Disclosure: I'm not a tax pro, but member UberTaxPro is, and he may weigh in here.


----------



## MFab (Aug 1, 2017)

Older Chauffeur said:


> I believe there may be a way to get the total pax paid miles from Uber, but it doesn't show anything like that on the 1099. That total would not include your deductible empty miles, of course. The IRS requires a "contemporaneous mileage log" to support a deduction for business miles. It should show the date, purpose and odometer readings (not the resettable trip meter) at the start and end of each shift of ridesharing activities.
> Many drivers have shared information about apps that track mileage. I think you then just indicate which trips are business related. I've been keeping written mileage records so long that it's second nature to me. You know what they say about old dogs and new tricks....
> 
> Disclosure: I'm not a tax pro, but member UberTaxPro is, and he may weigh in here.
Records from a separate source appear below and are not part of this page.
(** The restarts of a call that returns. *)
Lemma restarts_of_fit (sa va : ndarray) (n : option nat) (h : option vec)
    (w w' : World) :
  fit_ sa va n h w = (inr tt, w') ->
  optimize (self w) = true ->
  let N := match n with Some x => x | None => optimizations_number (self w) end in
  let current := match h with Some x => x | None => hyperparameters (self w) end in
  exists (m v drawn : mat) (row0 : vec) (rows : list (vec * fval)) (t : nat),
    checked sa va = inr (m, v) /\
    let d := (ncols m + 2)%nat in
    let s_ := fst (training_pair m v (self w)) in
    let y_ := snd (training_pair m v (self w)) in
    let starting_point := row0 :: tl drawn in
    (* the starting points *)
    uniform (np_random w) (lower (self w)) (upper (self w)) N d
      = (inr drawn, np_random w') /\
    broadcast_to d (map log10 current) = inr row0 /\
    length starting_point = N /\
    (length (bounds (self w)) = d ->
     (forall i, 0 <= tape (np_random w) i <= 1)%R ->
     Forall (in_box (lower (self w)) (upper (self w))) (tl drawn)) /\
    (* exactly N runs *)
    runs w' = rev starting_point ++ runs w /\
    Forall2 (fun x0 row =>
               run_once (optimizer w') (jac (self w)) d s_ y_ x0 = inr row)
      starting_point rows /\
    (* the selection *)
    (t < N)%nat /\
    hyperparameters (self w') = map pow10 (fst (nth t rows ([], NaN))) /\
    (Forall (fun row => is_nan (snd row) = false) rows ->
     Forall (fun row => flt (snd row) (snd (nth t rows ([], NaN))) = false) rows).
Proof.
  intros H Eo N current. rewrite fit_eq, load_data_eq in H.
  destruct (checked sa va) as [e | [m v]] eqn:EC; [discriminate |].
  cbn [fst snd self with_self] in H. rewrite loaded_optimize, Eo in H.
  rewrite mle_eq in H. cbv zeta in H. cbn [self with_self optimizer np_random runs] in H.
  set (r1 := standardized m v (stored sa n h (self w))) in *.
  assert (Hb : bounds (set_alpha_ None r1) = bounds (self w))
    by (cbn; apply loaded_bounds).
  assert (Hlow : lower (set_alpha_ None r1) = lower (self w))
    by (unfold lower; rewrite Hb; reflexivity).
  assert (Hup : upper (set_alpha_ None r1) = upper (self w))
    by (unfold upper; rewrite Hb; reflexivity).
  assert (HN : optimizations_number (set_alpha_ None r1) = N)
    by (cbn; apply loaded_optimizations_number).
  assert (Hh : hyperparameters (set_alpha_ None r1) = current)
    by (cbn; apply loaded_hyperparameters).
  assert (Hj : jac (set_alpha_ None r1) = jac (self w))
    by (cbn; apply loaded_jac).
  rewrite Hlow, Hup, HN, Hj in H.
  destruct (uniform (np_random w) (lower (self w)) (upper (self w)) N (ncols m + 2))
    as [[e | drawn] g] eqn:EU; [discriminate |].
  destruct (first_start drawn (ncols m + 2) (set_alpha_ None r1)) as [e | row0] eqn:EF;
    [discriminate |].
  apply first_start_nonempty in EF. destruct EF as (Hne & Hrow0 & Hlen).
  rewrite Hh in Hrow0.
  destruct (configured (optimizer w) (set_alpha_ None r1) m) as [e | o'];
    [discriminate |].
  destruct (run_all o' (jac (self w)) (ncols m + 2)
              (fst (training_pair m v (self w))) (snd (training_pair m v (self w)))
              (row0 :: tl drawn)) as [[e | rows] ran] eqn:ER;
    cbn [fst snd] in H; [discriminate |].
  assert (ER1 : fst (run_all o' (jac (self w)) (ncols m + 2)
              (fst (training_pair m v (self w))) (snd (training_pair m v (self w)))
              (row0 :: tl drawn)) = inr rows) by (rewrite ER; reflexivity).
  pose proof (run_all_ok_ran _ _ _ _ _ _ ER1) as Hran. rewrite ER in Hran.
  cbn [snd] in Hran. subst ran.
  apply run_all_ok in ER1.
  destruct (map snd rows) as [| f0 fs] eqn:Ef; [discriminate |].
  destruct (is_pinf (py_min f0 fs)) eqn:Ep; [discriminate |].
  apply factorize_cases in H.
  destruct H as [(_ & E & _) | (noise & _ & [(e & _ & E & _) | (l & _ & _ & ->)])];
    try discriminate.
  pose proof (uniform_length _ _ _ _ _ EU) as HU.
  pose proof (Forall2_length ER1) as Hrl.
  exists m, v, drawn, row0, rows, (argmin f0 fs).
  split; [reflexivity |]. cbv zeta. cbn [self with_self np_random runs optimizer].
  split; [exact EU |]. split; [exact Hrow0 |].
  split; [rewrite Hlen; exact HU |]. split.
  { intros Hbl Ht.
    assert (HF : Forall (in_box (lower (self w)) (upper (self w))) drawn).
    { eapply uniform_in_box; [| | exact Ht | exact EU].
      - unfold lower. rewrite length_map. exact Hbl.
      - unfold upper. rewrite length_map. exact Hbl. }
    destruct drawn; [constructor | inversion HF; assumption]. }
  split; [reflexivity |]. split; [exact ER1 |].
  assert (Hnth : forall i, snd (nth i rows ([], NaN)) = nth i (f0 :: fs) NaN).
  { intros i. rewrite <- Ef. change NaN with (snd (@nil R, NaN)) at 2.
    rewrite map_nth. reflexivity. }
  split.
  { pose proof (@argmin_from_lt fs 0%nat f0 1%nat Nat.lt_0_1) as Ht.
    fold (argmin f0 fs) in Ht.
    assert (length rows = S (length fs))
      by (rewrite <- (length_map snd rows), Ef; reflexivity).
    lia. }
  split.
  { unfold factorized. cbn. change (@nil R) with (fst (@nil R, NaN)).
    rewrite map_nth. reflexivity. }
  intros Hnn.
  assert (Hnn' : Forall (fun x => is_nan x = false) (f0 :: fs)).
  { rewrite <- Ef. apply Forall_map. exact Hnn. }
  destruct (argmin_least Hnn') as [_ Hleast].
  rewrite <- Ef in Hleast at 1. rewrite Forall_map in Hleast.
  eapply Forall_impl; [| exact Hleast]. intros row Hr. simpl in Hr.
  rewrite Hnth. exact Hr.
Qed.


(** *** predict *)

(** The query matrix [x_] of [predict] (lines 216-218). *)
Definition query_matrix (r : Regressor) (points : ndarray) : mat :=
  if normalize r then
    match sample_mean r, sample_std r with
    | Some mu, Some sd => standardize (atleast_2d points) mu sd
    | _, _ => atleast_2d points
    end
  else atleast_2d points.




(** The posterior mean and standard deviation of lines 237-251, from the
    three kernel matrices and the factorization in use. *)
Definition posterior (r : Regressor) (x_ s_ : mat) (params : vec)
    (l a : mat) (return_std : bool) : result predict_result :=
  (let k := kernel_c x_ s_ params in
   y <- (if normalize r then
           vmean <- attr (value_mean r) ;;
           vstd <- attr (value_std r) ;;
           ok (unstandardize (matmul k a) vmean vstd)
         else ok (matmul k a)) ;;
   let y := if Nat.eqb (ncols x_) 1 then Arr1 (flatten (Arr2 y)) else Arr2 y in
   if return_std then
     let k1 := kernel_c x_ x_ params in
     let mse := map sqrt (diagonal (msub k1 (matmul k (cho_solve l (transpose k))))) in
     mse <- (if normalize r then
               vstd <- attr (value_std r) ;;
               broadcast2 Rmult vstd mse
             else ok mse) ;;
     ok (MeanStd y (Arr1 mse))
   else ok (Mean y))%result.

(** The training inputs [s_] of [predict] (lines 219 and 222). *)
Definition training_inputs (r : Regressor) : result mat :=
  (sa <- attr (samples r) ;;
   s2 <- as_2d sa ;;
   _ <- attr (values r) ;;
   if normalize r then
     smean <- attr (sample_mean r) ;;
     sstd <- attr (sample_std r) ;;
     _ <- attr (value_mean r) ;;
     _ <- attr (value_std r) ;;
     ok (standardize s2 smean sstd)
   else ok s2)%result.
(** X25. [get_current_user] only reads. It returns a user exactly when the
    header starts with "Bearer ", the word after the first space is a token
    that [verify_token] accepts, and the user it names exists and is active;
    then that user is returned. Every failure, whatever its cause (header,
    signature, expiry, type, revocation, unknown or deactivated user), is an
    [HTTPException] with status 401 and the [WWW-Authenticate: Bearer]
    header. *)
Theorem get_current_user_outcome codec authorization now s :
  let tok := codec (nth 1 (str.split " " authorization) "") in
  (Deps.get_current_user codec authorization now s).1 = s
  ∧ (∀ user,
       (Deps.get_current_user codec authorization now s).2 = Returned user
       ↔ str.startswith authorization "Bearer " = true
         ∧ ∃ payload,
             (AuthService.verify_token tok now s).2 = Ok payload
             ∧ find (λ u, bool_decide (User.id u = TokenPayload.sub payload))
                 (users s) = Some user
             ∧ User.is_active user = true)
  ∧ (∀ x,
       (Deps.get_current_user codec authorization now s).2 = Thrown x →
       ∃ detail, x = HTTPException 401 detail Deps.WWW_AUTHENTICATE).
Proof.
  intros tok. rewrite get_current_user_eq. fold tok. simpl.
  split; [done|].
  destruct (str.startswith authorization "Bearer "); simpl.
  2: { split.
       - intros user. split; [done | by intros [? _]].
       - intros x [= <-]. by eexists. }
  destruct (AuthService.verify_token tok now s).2 as [payload|e].
  2: { split.
       - intros user. split; [done | by intros [_ (? & ? & _)]].
       - intros x [= <-]. by eexists. }
  destruct (find _ (users s)) as [found|] eqn:Hfound.
  2: { split.
       - intros user. split; [done|]. intros [_ (p & [= <-] & Hf & _)].
         congruence.
       - intros x [= <-]. by eexists. }
  destruct (User.is_active found) eqn:Hactive.
  - split; [|done]. intros user. split.
    + intros [= <-]. split; [done|]. by exists payload.
    + intros [_ (p & [= <-] & Hf & _)]. congruence.
  - split.
    + intros user. split; [done|]. intros [_ (p & [= <-] & Hf & Ha)].
      congruence.
    + intros x [= <-]. by eexists.
Qed.
(** * Invoice QC service: extraction and validation core

    A shallow embedding of [invoice_qc/utils.py], [invoice_qc/extractor.py],
    [invoice_qc/schema.py] and [invoice_qc/validator.py], with the theorems
    that settle the properties stated about them, and of the commands
    [validate] and [full-run] of [invoice_qc/cli.py], with further
    properties of the code.

    Conventions of the embedding.
    - A Python [str] is the list of its Unicode code points ([list N]).
      Character classes whose extension is small and fixed (white space,
      line boundaries, the case-insensitive matches of ASCII letters) are
      written out; the parts of the Unicode character database that are
      large tables (decimal digits, alphanumerics and lower-casing outside
      ASCII) are a parameter, the class [UnicodeData], so every statement
      holds whatever those tables contain.
    - A Python [float] is a primitive binary64 float; [float(s)] is the
      correctly rounded value of the decimal literal.
    - Exceptions are explicit: a computation that may raise returns a
      [result]; [try]/[except] is a match on it.
    - [dateutil.parser.parse] is a parameter, the class [DateParser]; the
      part of dateutil exercised by all-numeric dates is embedded in module
      [Dateutil] and a parser is only assumed to agree with it there.
    - Module [Validator] is the validator as a function of the batch;
      module [Session] is the same code with the state that outlives a
      call made explicit (the module-level names it reads and the caller's
      list), and agrees with [Validator] when the module is as the import
      leaves it. *)

From Stdlib Require Import Ascii String.
From Stdlib Require Import ZArith NArith List Bool Lia Floats.
From Stdlib Require Import Permutation DecimalN.
Import ListNotations.

Set Warnings "-inexact-float".

(* ===================================================================== *)
(** * Python values: strings, exceptions, floats                          *)
(* ===================================================================== *)

Module Py.

Local Open Scope N_scope.

(** ** Strings as code-point sequences *)

Definition str : Type := list N.

(** [u "lit"]: the [str] of an ASCII literal. *)
Definition u (s : string) : str := map N_of_ascii (list_ascii_of_string s).
Arguments u s%_string.

Fixpoint str_eqb (a b : str) : bool :=
  match a, b with
  | [], [] => true
  | x :: a', y :: b' => N.eqb x y && str_eqb a' b'
  | _, _ => false
  end.

(** [a.startswith(b)] read the other way round: [prefixb b a]. *)
Fixpoint prefixb (p s : str) : bool :=
  match p, s with
  | [], _ => true
  | x :: p', y :: s' => N.eqb x y && prefixb p' s'
  | _ :: _, [] => false
  end.

(** [sub in s] for strings. *)
Fixpoint contains (sub s : str) : bool :=
  prefixb sub s ||
  match s with
  | [] => false
  | _ :: s' => contains sub s'
  end.
(** * vrc_print_upload: session handling, resilient transport and image
      preparation, embedded from the Go sources

    The development follows the packages of the repository:
    - [imaging], [url], [base64], [resty]: the behaviour of the external
      libraries the code calls, as far as the properties below need it;
    - [upload]: [resizeImage] and [prepareImage] of internal/upload/upload.go;
    - [auth]: the session client of internal/auth/auth.go;
    - [client]: the retrying transport of internal/client/client.go;
    - [utf8], [utf16], [calendar], [rfc3339], [strconv], [encjson]: the
      standard library of Go as far as the cookie file needs it (the JSON
      text of a cookie map and its reading).

    Definitions come first, the theorems about them afterwards. *)

From Stdlib Require Import ZArith NArith Lia List String Ascii Bool.
From stdpp Require Import base option gmap strings sorting.

Import ListNotations.
Local Open Scope Z_scope.

(** ** Images and the resampling library *)

Module image.

(** An [image.Image] is observed by the code only through the extent of its
    bounds, [Bounds().Dx()] and [Bounds().Dy()]. *)
Record Image : Type := mkImage { Dx : Z; Dy : Z }.

Definition dims (img : Image) : Z * Z := (Dx img, Dy img).

End image.

Module imaging.
Import image.

(** [math.Floor(n/d + 0.5)] for [0 <= n], [0 < d].  The library computes the
    quotient in float64; for the extents an image decoder can deliver
    (below 2^31) and the targets used here (at most 2048) the quotient is
    at least 2^-32 away from every half-integer it is not equal to, while
    the float64 rounding error is below 2^-42, so the floating-point value
    of the floor is the exact one. *)
Definition round_half_up (n d : Z) : Z := (2 * n + d) / (2 * d).

(** The size of the result of [imaging.Resize(img, width, height, filter)]
    (github.com/disintegration/imaging): a negative request, a request of
    0x0 and an empty source give an empty image; a zero width or height is
    computed from the other side so that the aspect ratio is kept, with a
    minimum of one pixel. *)
Definition Resize (img : Image) (width height : Z) : Image :=
  if (width <? 0) || (height <? 0) then mkImage 0 0
  else if (width =? 0) && (height =? 0) then mkImage 0 0
  else
    let srcW := Dx img in
    let srcH := Dy img in
    if (srcW <=? 0) || (srcH <=? 0) then mkImage 0 0
    else
      let dstW :=
        if width =? 0 then Z.max 1 (round_half_up (height * srcW) srcH)
        else width in
      let dstH :=
        if height =? 0 then Z.max 1 (round_half_up (dstW * srcH) srcW)
        else height in
      mkImage dstW dstH.

End imaging.

(** ** internal/upload/upload.go *)

Module upload.
Import image.

Definition MaxImageSize : Z := 32 * 1024 * 1024.
Definition MaxResolution : Z := 2048.
Definition Print1080pWidth : Z := 1920.
Definition Print1080pHeight : Z := 1080.
Lemma save_copies_unlisted_study_witness :
  let self := Demo.study1 None VNone in
  let study := {| Optuna.study_name := "tmp"; Optuna._storage := "sqlite:///tmp.db" |} in
  StudyDataset.save Demo.study_api self study (Demo.start ∅ Demo.empty_world)
  = (mkState ∅ (Demo.remember Demo.empty_world "study1")
       [StudyDataset.EvGetAllStudyNames "postgresql://@/optuna_db";
        StudyDataset.EvCopyStudy "tmp" "sqlite:///tmp.db" "postgresql://@/optuna_db" "study1"],
     Ok tt).
Proof.
  intros self study.
  apply (save_copies_unlisted_study Demo.study_api self study []
           (Demo.start ∅ Demo.empty_world));
    [reflexivity|discriminate|reflexivity|apply not_elem_of_nil].
Defined.

(** With versioning on and a backend other than sqlite, a save whose name
    resolution succeeds never deletes: the second existence check sees the
    world the first one saw, so after it only the copy is made, into the
    versioned name. *)
Theorem versioned_save_never_deletes {W obj url : Type}
    (api : StudyDataset.collaborators W obj url)
    (self : StudyDataset.t) (study : Optuna.Study) (v : Kedro.Version)
    (name : string) (s s1 : state W StudyDataset.event) :
  StudyDataset._version self = Some v →
  StudyDataset._backend self ≠ "sqlite" →
  StudyDataset._get_save_study_name api self s = (s1, Ok name) →
  let storage := StudyDataset._storage self in
  let copied := StudyDataset.copy_study api (wd s) (Optuna.study_name study)
                  (Optuna._storage study) storage name in
  StudyDataset.save api self study s
  = (mkState (hp s) copied.1
       (tr s1 ++ [StudyDataset.EvGetAllStudyNames storage;
                  StudyDataset.EvCopyStudy (Optuna.study_name study)
                    (Optuna._storage study) storage name]),
     copied.2).
Proof.
  intros Hv Hb Hname storage copied.
  assert (Hs1 : hp s1 = hp s ∧ wd s1 = wd s
                ∧ ∃ names, StudyDataset.get_all_study_names api (wd s) storage = Ok names
                           ∧ name ∉ names).
  { revert Hname. unfold StudyDataset._get_save_study_name. rewrite Hv.
    unfold Eff.bind at 1.
    destruct (StudyDataset.resolve_save_version api self s) as [sa [sv|e]] eqn:Er;
      [|discriminate].
    destruct (resolve_save_version_reads_only api self _ _ _ Er) as (Hh & Hw & _).
    unfold Eff.bind at 1. destruct sv as [sv|]; [|discriminate].
    cbn [StudyDataset.versioned_or_type_error Eff.ret].
    unfold Eff.bind. rewrite (exists_elsewhere api self _ sa Hb). rewrite Hw.
    destruct (StudyDataset.get_all_study_names api (wd s) (StudyDataset._storage self))
      as [names|e] eqn:En; [|discriminate].
    case_bool_decide as Hin; [discriminate|].
    cbn [Eff.ret]. intros [= <- <-]. cbn [hp wd]. split_and!; [done..|].
    by exists names. }
  destruct Hs1 as (Hh & Hw & names & Hn & Hin).
  unfold StudyDataset.save. unfold Eff.bind at 1. rewrite Hname.
  unfold Eff.bind at 1. rewrite bool_decide_eq_false_2 by done. cbn [Eff.ret].
  unfold Eff.bind at 1. rewrite (exists_elsewhere api self _ s1 Hb), Hw. fold storage.
  rewrite Hn. rewrite bool_decide_eq_false_2 by done.
  unfold Eff.bind, Eff.call. cbn [hp wd tr Eff.ret]. rewrite ?Hw, ?Hh.
  subst copied. destruct (StudyDataset.copy_study api (wd s) _ _ _ _) as [w2 r2].
  cbn [fst snd]. by rewrite <- !app_assoc.
Qed.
I just do eats as a way to earn some extra cash outside of my full time job. If I just claimed the mileage on the statement by Uber, you don't think they would accept that? I'm not too concerned about the mileage to the restaurants, because I have been doing this for around 8 weeks and only keeping track of the delivery mileage Uber pays for. I know I'm losing money, but it would be a lot of work to go back and try to figure odometer readings from the previous weeks. Thanks


----------



## Older Chauffeur (Oct 16, 2014)

MFab said:


> I just do eats as a way to earn some extra cash outside of my full time job. If I just claimed the mileage on the statement by Uber, you don't think they would accept that? I'm not too concerned about the mileage to the restaurants, because I have been doing this for around 8 weeks and only keeping track of the delivery mileage Uber pays for. I know I'm losing money, but it would be a lot of work to go back and try to figure odometer readings from the previous weeks. Thanks


Okay, I'm out of my depth here, so hopefully UberTaxPro will see your posts and answer your questions. On the face of it, having a statement showing paid business miles would seem reasonable, but who knows what the IRS would accept? 
Do they pay just the miles from the restaurant to the client's location for each order? If so, you may be leaving a lot on the table. You should start now tracking all the miles involved. Those eight weeks are lost, but being able to write off a bunch of future miles will save you money come tax time.


----------



## UberTaxPro (Oct 3, 2014)

MFab said:


> Just a quick question. Will the mileage be listed on your 1099 MISC or will you even get a mileage summary at the end of the year from Uber?
> Thanks


Your operating your own business and are required by the IRS to keep your own records. Like Older Chauffeur said a *"contemporaneous mileage log" *is required to take the mileage deduction. The *IRS* *must by law* recognize your mileage log as an official record of your business activities. The records kept by Uber, under the tax code, may not be honored by the IRS. The Uber records could be used as supporting evidence to prove the validity of your mileage log but they are worthless on their own without the mileage log. 
Yes, an individual IRS auditor may accept your "Uber Records" but he/she is under no tax code obligation to do so and many will not. With a valid "contemporaneous mileage log" the *IRS must follow the tax code *and accept your mileage deduction. 
You can google "tax court cases mileage log " and read all about this right from the tax court. 
Here's an article about a CPA that was denied the mileage deduction on his own return because he didn't have a *contemporaneous *mileage log. He tried to use mapquest to re-create his mileage log :
http://www.cpapracticeadvisor.com/news/12258234/cpa-loses-business-car-deductions-in-tax-court-case


----------